Because, Allen says, those are the facts of development life.

“I have not done a good enough job of explaining the realities,” he says. “The truth of the matter is that there are others competing for development money, and they’re further out and they have 660 acres for projects versus the four, six, eight acres for projects that we have here.”

The first group, he says, is almost always more attractive to developers, so “you have to build relationships with developers, so they will at least come and look at you.”

The two sides agree on very little. In this, they foreshadow what might happen on future neighborhood development projects unless a compromise is reached:

  • The homeowners groups say builders are willing to put single-family on that site, and at least one – Mark Dann of Highland Classic Homes – says that is entirely possible. On the other hand, several who favor the project note that the land has been vacant for a long time.

“To assume that something that has been zoned single-family for at least 40 years and has not been developed in all that time is now going to be developed? That’s a difficult thing to sell,”

says former City Councilwoman Donna Halstead.

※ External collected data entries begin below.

(** * Trees-1: reconstruction of a binary tree from its preorder and inorder
      traversals, and validation of the binary-search-tree ordering.

    Shallow embedding of [binaryTreeFromPreInOrderTraversal.py] and
    [isValidBst.py].  Python integers are unbounded, so keys, indices and
    bounds are [Z]; the dictionary is a [gmap Z Z]; the attribute
    [self.preorder_idx] is a field of an explicit [Solution] state that is
    threaded through every call; raised exceptions are values of [exn]. *)

From stdpp Require Import gmap list sorting.
From Stdlib Require Import ZArith Lia.

Local Open Scope Z_scope.

(** ** Data model *)

(** [class TreeNode]: [Empty] is Python's [None], [TreeNode val left right]
    an object whose two child slots hold the given subtrees. *)
Inductive tree : Type :=
| Empty : tree
| TreeNode (val : Z) (left right : tree) : tree.

Fixpoint preorder (t : tree) : list Z :=
  match t with
  | Empty => []
  | TreeNode v l r => v :: preorder l ++ preorder r
  end.

Fixpoint inorder (t : tree) : list Z :=
  match t with
  | Empty => []
  | TreeNode v l r => inorder l ++ v :: inorder r
  end.

Fixpoint size (t : tree) : nat :=
  match t with
  | Empty => O
  | TreeNode _ l r => S (size l + size r)
  end.

Fixpoint height (t : tree) : nat :=
  match t with
  | Empty => O
  | TreeNode _ l r => S (Nat.max (height l) (height r))
  end.

(** [subtree s t]: [s] is [t] or hangs below one of the nodes of [t]. *)
Inductive subtree (s : tree) : tree -> Prop :=
| subtree_here : subtree s s
| subtree_left v l r : subtree s l -> subtree s (TreeNode v l r)
| subtree_right v l r : subtree s r -> subtree s (TreeNode v l r).

(** The ordering a binary search tree has: at every node, every key of the
    left subtree is strictly below the node's key and every key of the right
    subtree strictly above it. *)
Definition bst_ordered (t : tree) : Prop :=
  forall v l r, subtree (TreeNode v l r) t ->
    (forall x, x ∈ inorder l -> x < v) /\ (forall x, x ∈ inorder r -> v < x).

(** The same ordering, by recursion on the tree. *)
Fixpoint bst_rec (t : tree) : Prop :=
  match t with
  | Empty => True
  | TreeNode v l r =>
      (forall x, x ∈ inorder l -> x < v) /\ (forall x, x ∈ inorder r -> v < x)
      /\ bst_rec l /\ bst_rec r
  end.

(** ** isValidBst.py *)

Module Validator.

(** The values [low] and [high] range over: [float('-inf')], a key, or
    [float('inf')]. *)
Inductive bound : Type :=
| NegInf : bound
| Fin (z : Z) : bound
| PosInf : bound.

(** Python's [<] between such values. *)
Definition bound_ltb (a b : bound) : bool :=
  match a, b with
  | NegInf, NegInf => false
  | NegInf, _ => true
  | Fin x, Fin y => x <? y
  | Fin _, PosInf => true
  | Fin _, NegInf => false
  | PosInf, _ => false
  end.

Fixpoint helper (node : tree) (low high : bound) : bool :=
  match node with
  | Empty => true
  | TreeNode val l r =>
      if negb (bound_ltb low (Fin val) && bound_ltb (Fin val) high)
      then false
      else helper l low (Fin val) && helper r (Fin val) high
  end.

Definition isValidBST (root : tree) : bool := helper root NegInf PosInf.

(** Every key of [t] lies strictly between [low] and [high]. *)
Definition within (low high : bound) (t : tree) : Prop :=
  forall x, x ∈ inorder t ->
    bound_ltb low (Fin x) = true /\ bound_ltb (Fin x) high = true.

(** The tree of the negative case: root 5, left child 1, right child 4
    whose left child is 3. *)
Definition tree_5_1_4_3 : tree :=
  TreeNode 5 (TreeNode 1 Empty Empty)
             (TreeNode 4 (TreeNode 3 Empty Empty) Empty).

(** Comparing every node with its two children only. *)
Definition root_key (t : tree) : option Z :=
  match t with
  | Empty => None
  | TreeNode v _ _ => Some v
  end.

Fixpoint children_ordered (t : tree) : bool :=
  match t with
  | Empty => true
  | TreeNode v l r =>
      match root_key l with Some x => x <? v | None => true end
      && match root_key r with Some x => v <? x | None => true end
      && children_ordered l && children_ordered r
  end.

End Validator.

(** ** binaryTreeFromPreInOrderTraversal.py *)

Module Builder.

(** The exceptions the three constructions can raise. *)
Inductive exn : Type :=
| IndexError      (* a list index out of range, also [stack[-1]] *)
| KeyError        (* a dictionary lookup of an absent key *)
| ValueError      (* [list.index] of an absent value *)
| AttributeError. (* a read of [self.preorder_idx] before it was set *)

(** What a call does: it returns a value or raises.  [Stuck] is the model's
    own: the recursion fuel ran out or a reference points outside the heap.
    No execution of the program ends there, on any input:
    [buildTree_fuel_stable], [buildTree_v2_fuel_stable] and
    [buildTree_v3_not_stuck]. *)
Inductive outcome (A : Type) : Type :=
| Return (a : A)
| Raise (e : exn)
| Stuck.
Arguments Return {A} a.
Arguments Raise {A} e.
Arguments Stuck {A}.

Definition obind {A B} (o : outcome A) (k : A -> outcome B) : outcome B :=
  match o with
  | Return a => k a
  | Raise e => Raise e
  | Stuck => Stuck
  end.

(** The [Solution] instance: its only attribute is the cursor into
    [preorder]; [None] before the first assignment to it. *)
Record Solution : Type := mkSolution { preorder_idx : option Z }.

(** A method body: from the instance's state to an outcome and the state
    the instance is left in (also when the body raises). *)
Definition M (A : Type) : Type := Solution -> outcome A * Solution.

Definition ret {A} (a : A) : M A := fun s => (Return a, s).
Definition lift {A} (o : outcome A) : M A := fun s => (o, s).
Definition bind {A B} (c : M A) (k : A -> M B) : M B :=
  fun s =>
    match c s with
    | (Return a, s') => k a s'
    | (Raise e, s') => (Raise e, s')
    | (Stuck, s') => (Stuck, s')
    end.

Notation "'let!' x ':=' c 'in' k" := (bind c (fun x => k))
  (at level 10, x pattern, c at level 100, k at level 200).

(** [self.preorder_idx] read and written. *)
Definition get_preorder_idx : M Z :=
  fun s =>
    match preorder_idx s with
    | Some i => (Return i, s)
    | None => (Raise AttributeError, s)
    end.

Definition set_preorder_idx (i : Z) : M unit :=
  fun _ => (Return tt, mkSolution (Some i)).

(** [l[i]] on a Python list: a negative index counts from the end. *)
Definition getitem (l : list Z) (i : Z) : outcome Z :=
  let n := Z.of_nat (length l) in
  let j := if i <? 0 then i + n else i in
  if (j <? 0) || (n <=? j) then Raise IndexError
  else match l !! Z.to_nat j with
       | Some x => Return x
       | None => Raise IndexError
       end.

(** [enumerate(l)], counting from [i]. *)
Fixpoint enumerate_from (i : Z) (l : list Z) : list (Z * Z) :=
  match l with
  | [] => []
  | x :: l' => (i, x) :: enumerate_from (i + 1) l'
  end.

(** [{val: idx for idx, val in enumerate(inorder)}]: entries are stored in
    list order, a later one replacing an earlier one with the same key. *)
Definition store (m : gmap Z Z) (p : Z * Z) : gmap Z Z := <[p.2 := p.1]> m.

Definition index_map (inorder : list Z) : gmap Z Z :=
  foldl store ∅ (enumerate_from 0 inorder).

(** [d[k]] on a dictionary. *)
Definition dict_getitem (d : gmap Z Z) (k : Z) : outcome Z :=
  match d !! k with
  | Some i => Return i
  | None => Raise KeyError
  end.

(** *** Approach 1: recursive with hashmap *)

Fixpoint _build_recursive (fuel : nat) (preorder : list Z)
    (inorder_index_map : gmap Z Z) (left_bound right_bound : Z) : M tree :=
  match fuel with
  | O => lift Stuck
  | S fuel' =>
      if left_bound >? right_bound then ret Empty
      else
        let! i := get_preorder_idx in
        let! root_val := lift (getitem preorder i) in
        let! j := get_preorder_idx in
        let! _ := set_preorder_idx (j + 1) in
        let! root_inorder_idx :=
          lift (dict_getitem inorder_index_map root_val) in
        let! l := _build_recursive fuel' preorder inorder_index_map
               left_bound (root_inorder_idx - 1) in
        let! r := _build_recursive fuel' preorder inorder_index_map
               (root_inorder_idx + 1) right_bound in
        ret (TreeNode root_val l r)
  end.

(** Every call that gets past the base case consumes one element of
    [preorder], so the calls never nest deeper than this. *)
Definition recursion_fuel (preorder : list Z) : nat := S (length preorder).

Definition buildTree (preorder inorder : list Z) : M tree :=
  let inorder_index_map := index_map inorder in
  let! _ := set_preorder_idx 0 in
  _build_recursive (recursion_fuel preorder) preorder inorder_index_map
    0 (Z.of_nat (length inorder) - 1).

(** *** Approach 2: recursive without hashmap *)

(** How [list.index] reads its [start] and [stop] on a list of length [n]:
    a negative one counts from the end and is clipped at 0. *)
Definition slice_bound (n i : Z) : Z :=
  if i <? 0 then Z.max 0 (i + n) else i.

(** The scan of [list.index]: [l] is what is left of the list from
    position [i] on. *)
Fixpoint index_scan (x : Z) (l : list Z) (i stop : Z) : outcome Z :=
  match l with
  | [] => Raise ValueError
  | y :: l' =>
      if stop <=? i then Raise ValueError
      else if y =? x then Return i
      else index_scan x l' (i + 1) stop
  end.

(** [l.index(x, start, stop)]. *)
Definition list_index (l : list Z) (x start stop : Z) : outcome Z :=
  let n := Z.of_nat (length l) in
  let start' := slice_bound n start in
  index_scan x (drop (Z.to_nat start') l) start' (slice_bound n stop).

Fixpoint _build_without_map (fuel : nat) (preorder inorder : list Z)
    (left_bound right_bound : Z) : M tree :=
  match fuel with
  | O => lift Stuck
  | S fuel' =>
      if left_bound >? right_bound then ret Empty
      else
        let! i := get_preorder_idx in
        let! root_val := lift (getitem preorder i) in
        let! j := get_preorder_idx in
        let! _ := set_preorder_idx (j + 1) in
        let! root_inorder_idx :=
          lift (list_index inorder root_val left_bound (right_bound + 1)) in
        let! l := _build_without_map fuel' preorder inorder
               left_bound (root_inorder_idx - 1) in
        let! r := _build_without_map fuel' preorder inorder
               (root_inorder_idx + 1) right_bound in
        ret (TreeNode root_val l r)
  end.

Definition buildTree_v2 (preorder inorder : list Z) : M tree :=
  let! _ := set_preorder_idx 0 in
  _build_without_map (recursion_fuel preorder) preorder inorder
    0 (Z.of_nat (length inorder) - 1).

(** *** Approach 3: iterative with stack *)

(** Here the nodes are shared between the tree under construction and the
    stack, and are assigned to after they were pushed, so they live in a
    heap: a reference is an address, a [TreeNode] object holds references to
    its children. *)
Abbreviation ref := nat (only parsing).

Record node : Type := mkNode {
  val : Z;
  left : option ref;
  right : option ref
}.

Abbreviation heap := (list node) (only parsing).

(** [TreeNode(v)]: a fresh object with both child slots [None]. *)
Definition new_TreeNode (h : heap) (v : Z) : heap * ref :=
  (h ++ [mkNode v None None], length h).

(** [p.left = n] and [p.right = n]. *)
Definition set_left (h : heap) (p n : ref) : heap :=
  alter (fun o => mkNode (val o) (Some n) (right o)) p h.

Definition set_right (h : heap) (p n : ref) : heap :=
  alter (fun o => mkNode (val o) (left o) (Some n)) p h.

(** The inner [while] loop.  The stack is a list whose head is the top
    [stack[-1]]; every turn pops one element, so the loop is a recursion on
    the stack. *)
Fixpoint pop_matching (h : heap) (inorder : list Z) (stack : list ref)
    (parent : option ref) (inorder_idx : Z)
    : outcome (list ref * option ref * Z) :=
  match stack with
  | [] => Return ([], parent, inorder_idx)
  | top :: rest =>
      match h !! top with
      | None => Stuck
      | Some o =>
          obind (getitem inorder inorder_idx) (fun x =>
            if val o =? x
            then pop_matching h inorder rest (Some top) (inorder_idx + 1)
            else Return (stack, parent, inorder_idx))
      end
  end.

(** The body of the [for] loop, run on the elements [preorder[1:]] in
    turn; the state is the heap, the stack and [inorder_idx]. *)
Fixpoint build_loop (inorder : list Z) (todo : list Z)
    (h : heap) (stack : list ref) (inorder_idx : Z)
    : outcome (heap * list ref * Z) :=
  match todo with
  | [] => Return (h, stack, inorder_idx)
  | current_val :: todo' =>
      let '(h1, n) := new_TreeNode h current_val in
      obind (pop_matching h1 inorder stack None inorder_idx)
        (fun '(stack1, parent, inorder_idx1) =>
           obind
             match parent with
             | Some p => Return (set_right h1 p n)
             | None =>
                 match stack1 with
                 | top :: _ => Return (set_left h1 top n)
                 | [] => Raise IndexError
                 end
             end
             (fun h2 => build_loop inorder todo' h2 (n :: stack1) inorder_idx1))
  end.

(** The result is the reference held in [root] (or [None]) together with
    the heap it points into. *)
Definition buildTree_v3 (preorder inorder : list Z)
    : outcome (option ref * heap) :=
  match preorder with
  | [] => Return (None, [])
  | v :: todo =>
      let '(h, root) := new_TreeNode [] v in
      obind (build_loop inorder todo h [root] 0)
        (fun '(h', _, _) => Return (Some root, h'))
  end.

(** The tree a reference denotes in a heap, read down to depth [fuel]. *)
Fixpoint tree_at (fuel : nat) (h : heap) (r : option ref) : option tree :=
  match r with
  | None => Some Empty
  | Some p =>
      match fuel with
      | O => None
      | S fuel' =>
          match h !! p with
          | None => None
          | Some o =>
              match tree_at fuel' h (left o), tree_at fuel' h (right o) with
              | Some l, Some r' => Some (TreeNode (val o) l r')
              | _, _ => None
              end
          end
      end
  end.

  • The pro-project side points to the District 10 Strategic Plan, a zoning blueprint for the area approved in 2006 that calls for increased density along Skillman. The homeowners, say their leaders, don’t agree with that part of the plan.
  • The homeowners say they want more community meetings with developers and a more open approach to the planning process. “This is our community,” Randal says, “not the developer’s community. We need to do more to let us have a say.” In this, he points to Prescott Realty and the town meeting process it used to keep Lake Highlands informed while it put the Town Center project together.


Can someone, somehow, find a middle ground that will allow some kind of development at Skillman and Church – and, by extension, find a middle ground for the development that is almost surely to come elsewhere in Lake Highlands?

It won’t be easy. Hill, who despite rumors in the neighborhood says she has no plans to run for the City Council next May when Allen is up for re-election, doesn’t leave much room for compromise.

“This is the greediest overkill development I have ever seen,” she says. “You don’t see four stories in Lakewood or Preston Hollow or the Park Cities. If this was anywhere else, it would be unheard of.”

Also complicating any compromise: Many on the pro-density side see resistance to development as not necessarily widespread, but focused in a very vocal minority. Some are convinced that most residents are in favor of this development, but they’re just too busy or too unconcerned to make their feelings known.

“Frankly, this boggles my mind,” says Cothern, who works in the community leasing retail space. “I want to go, ‘Hey, people, we’ve been waiting for this. We need it. It will send our property values up.’”

In the end, everyone may end up giving a little – even if they don’t want to.

Jimmy Christon’s company redid the Northlake Shopping Center at Ferndale and Northwest Highway several years ago and developed the Wal-Mart at Abrams and Forest, the only two major projects in the area in the decade before the Town Center. He has lived in Lake Highlands, and his sons live here now. In all of this, he sees both sides.

“Are the residents’ expectations too high? Yes,” Christon says. “If you talk to them, they want things that aren’t going to happen. When we put in Wal-Mart, they wanted Neiman Marcus, and that wasn’t going to happen.

“When you did a center in the old days, you always knew what you were going to get – a Hallmark store, a local dress shop, a local jewelry store.

“That’s not the case anymore. You’re not going to get anything that’s at NorthPark. Why, if I have a store at NorthPark, am I going to open in Lake Highlands?”

Yet, he says, many of the divisions in the neighborhood can be solved by better communication, be it developers doing more to include residents in the planning process or neighborhood leaders taking a more active role in educating the community.

When that doesn’t happen, he says, residents get their feelings hurt. And our neighborhood already is experiencing what happens then.